PROBLEM TO WORK ON: Take each line of the records below that contains the string "GetByLabel" and copy it.

Start of SUPPLIED ENTRIES

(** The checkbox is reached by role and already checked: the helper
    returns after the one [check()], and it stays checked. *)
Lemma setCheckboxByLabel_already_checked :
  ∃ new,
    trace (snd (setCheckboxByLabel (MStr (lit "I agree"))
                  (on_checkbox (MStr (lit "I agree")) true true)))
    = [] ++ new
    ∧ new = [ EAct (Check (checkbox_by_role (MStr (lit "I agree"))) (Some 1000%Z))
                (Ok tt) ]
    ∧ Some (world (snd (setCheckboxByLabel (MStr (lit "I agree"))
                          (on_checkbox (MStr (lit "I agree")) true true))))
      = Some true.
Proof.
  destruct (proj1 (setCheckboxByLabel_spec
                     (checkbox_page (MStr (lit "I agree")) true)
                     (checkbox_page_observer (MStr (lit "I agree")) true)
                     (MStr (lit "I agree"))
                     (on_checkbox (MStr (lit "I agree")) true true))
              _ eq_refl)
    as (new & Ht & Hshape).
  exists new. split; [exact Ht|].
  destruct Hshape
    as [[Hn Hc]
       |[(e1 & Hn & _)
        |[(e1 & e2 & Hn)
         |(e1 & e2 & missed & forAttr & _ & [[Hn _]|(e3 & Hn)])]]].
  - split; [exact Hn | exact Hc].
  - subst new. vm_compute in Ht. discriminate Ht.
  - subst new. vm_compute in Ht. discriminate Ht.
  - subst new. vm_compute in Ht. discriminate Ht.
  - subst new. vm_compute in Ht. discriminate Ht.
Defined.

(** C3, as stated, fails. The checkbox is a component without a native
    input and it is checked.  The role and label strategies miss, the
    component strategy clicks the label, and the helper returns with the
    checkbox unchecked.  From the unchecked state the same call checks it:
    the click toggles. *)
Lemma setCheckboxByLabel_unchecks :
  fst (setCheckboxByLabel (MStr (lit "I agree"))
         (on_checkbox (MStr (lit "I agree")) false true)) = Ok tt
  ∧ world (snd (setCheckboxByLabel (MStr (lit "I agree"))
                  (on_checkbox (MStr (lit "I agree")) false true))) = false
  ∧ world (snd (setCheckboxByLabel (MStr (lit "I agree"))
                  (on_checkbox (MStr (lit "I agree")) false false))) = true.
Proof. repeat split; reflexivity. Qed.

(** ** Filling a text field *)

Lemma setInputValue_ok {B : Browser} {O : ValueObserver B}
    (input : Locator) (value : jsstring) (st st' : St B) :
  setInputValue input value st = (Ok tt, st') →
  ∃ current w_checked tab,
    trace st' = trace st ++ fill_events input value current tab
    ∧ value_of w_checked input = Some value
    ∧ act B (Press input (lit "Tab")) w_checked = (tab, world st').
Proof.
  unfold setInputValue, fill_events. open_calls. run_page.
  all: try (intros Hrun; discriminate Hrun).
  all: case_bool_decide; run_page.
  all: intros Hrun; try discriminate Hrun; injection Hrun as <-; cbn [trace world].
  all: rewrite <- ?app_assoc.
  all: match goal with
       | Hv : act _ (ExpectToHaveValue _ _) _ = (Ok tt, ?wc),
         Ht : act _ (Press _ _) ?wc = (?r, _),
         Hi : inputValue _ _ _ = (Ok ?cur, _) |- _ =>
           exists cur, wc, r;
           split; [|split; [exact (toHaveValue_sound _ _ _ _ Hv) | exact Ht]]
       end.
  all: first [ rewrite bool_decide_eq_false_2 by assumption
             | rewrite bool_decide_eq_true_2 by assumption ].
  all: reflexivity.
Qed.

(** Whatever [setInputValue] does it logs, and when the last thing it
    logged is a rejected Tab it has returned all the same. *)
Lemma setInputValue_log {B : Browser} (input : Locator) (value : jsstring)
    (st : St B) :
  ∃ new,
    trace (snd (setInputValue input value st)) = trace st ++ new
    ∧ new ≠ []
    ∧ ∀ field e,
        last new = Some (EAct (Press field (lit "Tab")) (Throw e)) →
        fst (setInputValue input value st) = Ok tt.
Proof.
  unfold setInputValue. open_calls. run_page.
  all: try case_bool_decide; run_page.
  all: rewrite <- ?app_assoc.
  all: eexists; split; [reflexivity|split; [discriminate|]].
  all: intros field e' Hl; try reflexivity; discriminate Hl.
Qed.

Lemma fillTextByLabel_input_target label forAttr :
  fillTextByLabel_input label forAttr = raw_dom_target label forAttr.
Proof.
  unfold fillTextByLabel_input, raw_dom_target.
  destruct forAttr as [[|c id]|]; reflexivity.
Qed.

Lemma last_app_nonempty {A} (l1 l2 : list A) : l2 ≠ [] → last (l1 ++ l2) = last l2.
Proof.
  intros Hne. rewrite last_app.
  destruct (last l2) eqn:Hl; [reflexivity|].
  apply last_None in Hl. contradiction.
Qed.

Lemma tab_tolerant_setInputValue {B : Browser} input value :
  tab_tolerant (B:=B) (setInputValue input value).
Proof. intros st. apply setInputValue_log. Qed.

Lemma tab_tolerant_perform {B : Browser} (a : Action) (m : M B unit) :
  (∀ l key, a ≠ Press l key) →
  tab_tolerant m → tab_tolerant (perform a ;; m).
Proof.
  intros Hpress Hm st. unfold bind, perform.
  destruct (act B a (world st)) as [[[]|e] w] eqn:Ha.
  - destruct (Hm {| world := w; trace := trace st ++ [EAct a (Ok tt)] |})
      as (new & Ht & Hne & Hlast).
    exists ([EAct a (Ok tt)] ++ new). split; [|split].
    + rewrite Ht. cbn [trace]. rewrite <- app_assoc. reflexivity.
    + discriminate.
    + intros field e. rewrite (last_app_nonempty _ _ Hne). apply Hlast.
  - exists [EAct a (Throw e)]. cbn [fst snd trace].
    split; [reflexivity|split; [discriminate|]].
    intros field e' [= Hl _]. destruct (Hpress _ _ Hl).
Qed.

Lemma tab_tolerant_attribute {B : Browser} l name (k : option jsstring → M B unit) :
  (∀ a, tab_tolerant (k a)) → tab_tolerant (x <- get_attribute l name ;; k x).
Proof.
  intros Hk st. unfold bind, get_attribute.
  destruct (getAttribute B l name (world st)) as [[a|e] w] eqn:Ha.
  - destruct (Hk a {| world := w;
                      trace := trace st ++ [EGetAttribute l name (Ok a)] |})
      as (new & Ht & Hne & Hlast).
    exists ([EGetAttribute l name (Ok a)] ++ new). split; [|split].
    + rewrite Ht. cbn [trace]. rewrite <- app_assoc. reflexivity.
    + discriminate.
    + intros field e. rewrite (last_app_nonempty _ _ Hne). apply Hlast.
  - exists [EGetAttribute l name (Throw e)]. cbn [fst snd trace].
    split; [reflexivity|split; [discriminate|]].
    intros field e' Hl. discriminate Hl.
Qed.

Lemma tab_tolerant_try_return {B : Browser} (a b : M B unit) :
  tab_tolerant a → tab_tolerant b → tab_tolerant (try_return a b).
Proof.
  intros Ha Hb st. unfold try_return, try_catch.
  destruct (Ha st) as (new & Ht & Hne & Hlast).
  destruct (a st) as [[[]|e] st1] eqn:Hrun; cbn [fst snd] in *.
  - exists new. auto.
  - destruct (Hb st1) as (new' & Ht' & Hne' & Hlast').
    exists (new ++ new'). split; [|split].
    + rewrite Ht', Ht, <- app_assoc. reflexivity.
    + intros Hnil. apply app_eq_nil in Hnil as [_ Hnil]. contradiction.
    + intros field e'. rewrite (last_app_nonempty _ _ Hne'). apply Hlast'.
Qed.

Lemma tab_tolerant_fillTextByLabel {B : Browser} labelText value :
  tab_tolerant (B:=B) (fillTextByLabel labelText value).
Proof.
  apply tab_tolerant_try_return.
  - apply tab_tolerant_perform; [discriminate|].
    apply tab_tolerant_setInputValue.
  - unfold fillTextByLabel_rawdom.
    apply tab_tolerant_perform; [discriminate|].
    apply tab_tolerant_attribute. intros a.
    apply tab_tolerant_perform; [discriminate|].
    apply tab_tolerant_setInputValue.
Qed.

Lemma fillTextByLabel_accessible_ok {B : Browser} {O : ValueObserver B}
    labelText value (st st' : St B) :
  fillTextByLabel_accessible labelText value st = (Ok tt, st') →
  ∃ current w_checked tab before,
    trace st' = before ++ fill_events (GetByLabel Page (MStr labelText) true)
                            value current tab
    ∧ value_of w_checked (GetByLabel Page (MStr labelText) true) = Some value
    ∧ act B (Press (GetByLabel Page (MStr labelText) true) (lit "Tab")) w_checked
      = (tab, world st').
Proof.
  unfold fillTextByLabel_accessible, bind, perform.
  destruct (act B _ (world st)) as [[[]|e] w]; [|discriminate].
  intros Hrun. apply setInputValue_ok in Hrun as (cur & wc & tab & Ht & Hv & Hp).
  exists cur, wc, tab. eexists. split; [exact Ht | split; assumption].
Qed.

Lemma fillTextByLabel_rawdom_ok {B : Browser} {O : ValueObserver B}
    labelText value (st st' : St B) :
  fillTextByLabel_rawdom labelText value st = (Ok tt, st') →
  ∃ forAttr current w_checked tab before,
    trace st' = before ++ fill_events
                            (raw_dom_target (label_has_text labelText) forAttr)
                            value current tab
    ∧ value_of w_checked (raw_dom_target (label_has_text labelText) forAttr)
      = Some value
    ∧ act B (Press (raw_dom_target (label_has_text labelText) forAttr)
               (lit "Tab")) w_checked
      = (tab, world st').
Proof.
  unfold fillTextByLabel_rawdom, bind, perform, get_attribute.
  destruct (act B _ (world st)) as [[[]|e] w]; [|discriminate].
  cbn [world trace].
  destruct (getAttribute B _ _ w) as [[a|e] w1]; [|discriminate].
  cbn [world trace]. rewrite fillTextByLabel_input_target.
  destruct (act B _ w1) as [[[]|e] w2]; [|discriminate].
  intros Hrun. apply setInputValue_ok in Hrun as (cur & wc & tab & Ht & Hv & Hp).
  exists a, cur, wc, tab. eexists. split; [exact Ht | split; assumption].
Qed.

End of SUPPLIED ENTRIES

OUTPUT OF THE EXERCISE:
    trace st' = before ++ fill_events (GetByLabel Page (MStr labelText) true)
    ∧ value_of w_checked (GetByLabel Page (MStr labelText) true) = Some value
    ∧ act B (Press (GetByLabel Page (MStr labelText) true) (lit "Tab")) w_checked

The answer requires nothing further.